Mas alguns pesquisadores discordam, devido à natureza sempre em desenvolvimento do conhecimento médico. Para esse fim, o museu disse que manteria o esqueleto armazenado e que estaria disponível para “pesquisa de boa-fé”.
“Não devemos pensar que agora sabemos tudo”, disse Marta Korbonits, professora de endocrinologia da Queen Mary University, em Londres, que pesquisou os genes de Byrne.
A pesquisa “não está pronta e acabada”, acrescentou ela.
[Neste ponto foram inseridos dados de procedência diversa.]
(* ===== verification/HfpExchange.v ===== *)
(** A hands-free unit and a gateway that talk to each other: what the one sends (HfpHf.v), the
    other reads (Hfp.v). *)
From Stdlib Require Import ZArith Lia String.
From S2P Require Import Prelude Blocks Libc Ringbuf StateM Io HfpContext HfpContextSpec HfpArgs Hfp HfpGwParse HfpGw HfpGwSpec HfpGwLife HfpHf HfpHfParse HfpHfSpec HfpHfLife.
From stdpp Require Import base numbers list option.

Local Open Scope Z_scope.

(** How the gateway ends a command, and what the unit's client is told of it. *)
Inductive reply := ROk | RError | RCme (error : Z).

Definition reply_ok (r : reply) : Prop :=
  match r with RCme e => 0 <= e <= HFP_ERROR_NETWORK_NOT_ALLOWED | _ => True end.
Definition reply_action (r : reply) : HfpGwSpec.action :=
  match r with
  | ROk => Result HFP_RESULT_OK
  | RError => Result HFP_RESULT_ERROR
  | RCme e => HfpGwSpec.Error e
  end.
Definition reply_text (r : reply) : bytes :=
  match r with ROk => Libc.chars "OK" | RError => Libc.chars "ERROR" | RCme e => error_text e end.
Definition reply_result (r : reply) : hfp_result :=
  match r with
  | ROk => HFP_RESULT_OK | RError => HFP_RESULT_ERROR | RCme _ => HFP_RESULT_CME_ERROR
  end.
Definition reply_error (r : reply) : Z := match r with RCme e => e | _ => 0 end.

(** A text the gateway sends before the result that the unit gives to a handler, as [d]. *)
Definition info_ok (hs : list event_handler) (t : bytes) (d : HfpHfSpec.delivery) : Prop :=
  no_null t /\ CR ∉ t /\ HfpHfSpec.classify hs t = Some (Event d).

(** ** Texts and lines *)

Definition sent (texts : list bytes) : bytes := concat (map crlf texts).

Lemma sent_lines texts : sent texts = join_crlf (flat_map (fun t => [[]; t]) texts).
Proof.
  induction texts as [|t texts IH]; [done|]. unfold sent in *. cbn [map concat flat_map app].
  rewrite !join_crlf_cons, IH. unfold crlf. by rewrite <- !app_assoc.
Qed.

Definition line_of (p : bytes) (r : option bytes) (s : bytes) : bool :=
  bool_decide (p_line s = Some (p, r)) && forallb (fun c => negb (c =? 0) && negb (c =? CR)) s.

Lemma line_of_spec p r s : line_of p r s = true -> p_line s = Some (p, r) /\ no_null s /\ CR ∉ s.
Proof.
  intros H. apply andb_prop in H as [H1 H2]. apply bool_decide_eq_true in H1.
  assert (forall c, c ∈ s -> c <> 0 /\ c <> CR) as Hs.
  { intros c Hc. apply list_elem_of_In in Hc. apply (proj1 (forallb_forall _ _) H2) in Hc.
    apply andb_prop in Hc as [Ha Hb]. split; intros ->; done. }
  split_and!; [done| |].
  - apply List.Forall_forall. intros c Hc. apply list_elem_of_In in Hc. by destruct (Hs _ Hc).
  - intros Hc. by destruct (Hs _ Hc).
Qed.

Lemma error_lines e : 0 <= e <= 32 ->
  line_of (Libc.chars "+CME ERROR") (Some (SP :: dec_str e)) (error_text e) = true.
Proof.
  intros He.
  assert (forallb (fun n : nat =>
    line_of (Libc.chars "+CME ERROR") (Some (SP :: dec_str (Z.of_nat n))) (error_text (Z.of_nat n)))
    (seq 0 33) = true) as H by (vm_compute; reflexivity).
  apply (proj1 (forallb_forall _ _)) with (x := Z.to_nat e) in H.
  - by rewrite Z2Nat.id in H by lia.
  - apply in_seq. lia.
Qed.

Lemma p_response_cme r :
  p_response (Libc.chars "+CME ERROR") (Some r)
  = match p_number r with
    | None => None
    | Some (Some v, _) =>
      Some (Some (HFP_RESULT_CME_ERROR,
                  if v <=? HFP_ERROR_NETWORK_NOT_ALLOWED then v else HFP_ERROR_AG_FAILURE))
    | Some (None, _) => Some (Some (HFP_RESULT_CME_ERROR, HFP_ERROR_AG_FAILURE))
    end.
Proof. reflexivity. Qed.

Lemma reply_line hs r : reply_ok r ->
  classify hs (reply_text r) = Some (Final (reply_result r) (reply_error r)) /\
  no_null (reply_text r) /\ CR ∉ reply_text r.
Proof.
  intros Hr. destruct r as [| |e]; cbn [reply_text reply_result reply_error].
  - assert (line_of (Libc.chars "OK") None (Libc.chars "OK") = true) as H by reflexivity.
    apply line_of_spec in H as (Hl & Hn & Hc). split; [|done]. unfold classify. by rewrite Hl.
  - assert (line_of (Libc.chars "ERROR") None (Libc.chars "ERROR") = true) as H by reflexivity.
    apply line_of_spec in H as (Hl & Hn & Hc). split; [|done]. unfold classify. by rewrite Hl.
  - cbn [reply_ok] in Hr. pose proof (error_lines e Hr) as H.
    apply line_of_spec in H as (Hl & Hn & Hc). split; [|done]. unfold classify. rewrite Hl.
    rewrite p_response_cme. pose proof (p_number_dec e []) as Hp. rewrite app_nil_r in Hp.
    change (p_number (SP :: dec_str e)) with (p_number (dec_str e)).
    unfold HFP_ERROR_NETWORK_NOT_ALLOWED in *.
    rewrite Hp; [|unfold num_ok; lia|by left]. by rewrite (proj2 (Z.leb_le _ _)) by lia.
Qed.

(** ** The machines *)

Section exchange.
Context (malloc : Z -> bool).
Hypothesis memory : forall n, malloc n = true.

Lemma print_fits text out : 0 < zlen text -> zlen out + zlen text <= 4096 ->
  print_ok malloc text out = true.
Proof using memory.
  intros Ht Hl. unfold print_ok. rewrite memory.
  rewrite (proj2 (Z.eqb_neq _ _)), (proj2 (Z.leb_le _ _)) by lia. done.
Qed.

Lemma zlen_sent_cons t ts : zlen (sent (t :: ts)) = zlen t + 4 + zlen (sent ts).
Proof using Type. unfold sent. cbn [map concat]. by rewrite zlen_app, zlen_crlf. Qed.

(** The gateway prints the texts of its client. *)
Lemma infos_out (l : list (bytes * bytes)) : forall a,
  zlen (a_out a) + zlen (sent (map snd l)) <= 4096 ->
  a_out (foldl (a_info malloc) a l) = a_out a ++ sent (map snd l).
Proof using memory.
  induction l as [|[f t] l IH]; intros a Hl; cbn [foldl map snd] in *.
  { unfold sent. by rewrite app_nil_r. }
  rewrite zlen_sent_cons in Hl. pose proof (zlen_nonneg t). pose proof (zlen_nonneg (sent (map snd l))).
  unfold a_info at 2. cbn [fst snd]. rewrite memory. unfold a_print.
  rewrite print_fits by (rewrite zlen_crlf; lia).
  rewrite IH; cbn [a_out snd]; rewrite ?zlen_app, ?zlen_crlf; [|lia].
  unfold sent. cbn [map concat]. by rewrite <- app_assoc.
Qed.

(** The lines of the texts, for a unit that is silent when it is told of events. *)
Lemma info_lines hs (ts : list bytes) (ds : list HfpHfSpec.delivery) : forall a,
  Forall2 (info_ok hs) ts ds ->
  let a' := foldl (h_line malloc hs (fun _ => [])) a (flat_map (fun t => [[]; t]) ts) in
  a' = Ahf (h_used a) (h_in a) (h_out a) (h_queue a) (h_next a) (h_served a ++ ds).
Proof using Type.
  intros a H. revert a. induction H as [|t d ts ds (Hn & Hc & Hcl) Hts IH]; intros a.
  - cbn. rewrite app_nil_r. by destruct a.
  - cbn [flat_map app foldl]. change (h_line malloc hs (fun _ => []) a []) with a.
    cbn zeta in IH. rewrite IH. unfold h_line. rewrite Hcl. cbn.
    by rewrite <- app_assoc.
Qed.

Lemma reply_line_step hs r c q a :
  reply_ok r -> h_queue a = c :: q ->
  foldl (h_line malloc hs (fun _ => [])) a [[]; reply_text r]
  = Ahf (h_used a) (h_in a) (h_out a) q (h_next a)
      (h_served a ++ [DResponse (reply_result r) (reply_error r) (resp_data c)]).
Proof using Type.
  intros Hr Hq. cbn [foldl]. change (h_line malloc hs (fun _ => []) a []) with a.
  unfold h_line. destruct (reply_line hs r Hr) as (-> & _). rewrite Hq. cbn. by rewrite Hq.
Qed.
End exchange.

Lemma process_one malloc hs cb react c a :
  command_ok hs c -> a_in a = text_of c ++ [CR] ->
  a_process malloc hs cb react a
  = a_drop [] (a_deliver malloc react (delivery_of hs c) a).
Proof.
  intros Hc Hin. unfold a_process. rewrite Hin.
  assert (CR ∉ text_of c) as Hcr by apply Hc.
  change (text_of c ++ [CR]) with (text_of c ++ CR :: []). rewrite lines_line by done.
  cbn [lines fst snd a_lines]. by rewrite (classify_command hs cb).
Qed.

Lemma reply_step malloc hs cb react a r :
  a_step malloc hs cb react a (reply_action r) = a_final malloc hs cb react (reply_text r) a.
Proof. by destruct r. Qed.

Lemma sent_snoc ts t : sent (ts ++ [t]) = sent ts ++ crlf t.
Proof. unfold sent. rewrite map_app, concat_app. cbn. by rewrite app_nil_r. Qed.

Lemma sent_crlf_lines hs ts :
  Forall (fun t => no_null t /\ CR ∉ t /\ is_Some (classify hs t)) ts ->
  crlf_lines (sent ts) = Some (flat_map (fun t => [[]; t]) ts, []) /\
  Forall (fun l => no_null l /\ is_Some (classify hs l)) (flat_map (fun t => [[]; t]) ts).
Proof.
  intros Hts. rewrite sent_lines. split.
  - apply crlf_lines_join. induction Hts as [|t ts (Hn & Hc & Hcl) Hts IH]; [constructor|].
    cbn [flat_map app]. repeat constructor; [|done|done]. apply not_elem_of_nil.
  - induction Hts as [|t ts (Hn & Hc & Hcl) Hts IH]; [constructor|].
    cbn [flat_map app]. constructor; [split; [constructor|by eexists]|]. by constructor.
Qed.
De fato, o esqueleto de Byrne ofereceu novas respostas à medida que a medicina evoluiu. Em 1909, um cirurgião americano estudou os restos mortais de Byrne e descobriu que ele tinha um tumor no cérebro. Então, cerca de um século depois, pesquisadores incluindo o Dr. Korbonits DNA extraído dos dentes de Byrne e descobriu que ele também tinha uma rara mutação genética que era desconhecida até 2006.
“Sem a opinião pública, não teríamos feito essa ligação”, disse o Dr. Korbonits.
Desde essa descoberta, em 2011, ela disse que os pesquisadores conseguiram identificar pessoas com a mesma mutação genética de Byrne e ajudar a prevenir a doença por meio de exames preventivos, especialmente entre crianças que ainda não apresentavam nenhum sintoma.
“Muitas pessoas se beneficiaram com esta pesquisa”, disse o Dr. Korbonits.
Restos humanos estão sujeitos à Lei de Tecidos Humanos da Grã-Bretanha de 2004, que só permite a exibição pública de restos mortais com mais de 100 anos.
Mas pensar em como exibi-los é um processo em desenvolvimento, disse Rebecca Whiting, pesquisadora de bioarqueologia do Museu Britânico, que tem mais de 6.000 restos humanos, alguns datados de 13.000 a.C.
Os visitantes estão acostumados a ver restos humanos no museu, ela disse, e ver os benefícios das histórias que os esqueletos podem contar sobre o passado, tanto cultural quanto cientificamente.
Outros museus têm lutado recentemente com a ética em torno dos restos humanos. Em 2020, o Pitt Rivers Museum em Oxford, na Inglaterra, decidiu remover todos os restos humanos de sua galeria, porque disse que as exibições reforçavam estereótipos racistas. A discussão vem como parte de um debate mais amplo em museus europeus sobre o que fazer com restos humanos que foram removidos sem consentimento de seus países de origem.
“Há muitas obrigações éticas às quais devemos estar atentos quando se trata de restos mortais humanos”, disse Whiting, mas “isso não significa que as pessoas não vejam o valor em exibi-los”.
No Hunterian Museum, o esqueleto de Byrne era uma peça central de sua coleção e, ao longo dos anos, os visitantes reagiram a ele com admiração, disse Kemp, diretora do museu. “É o mais próximo que você estará de olhar para dentro de si mesmo.”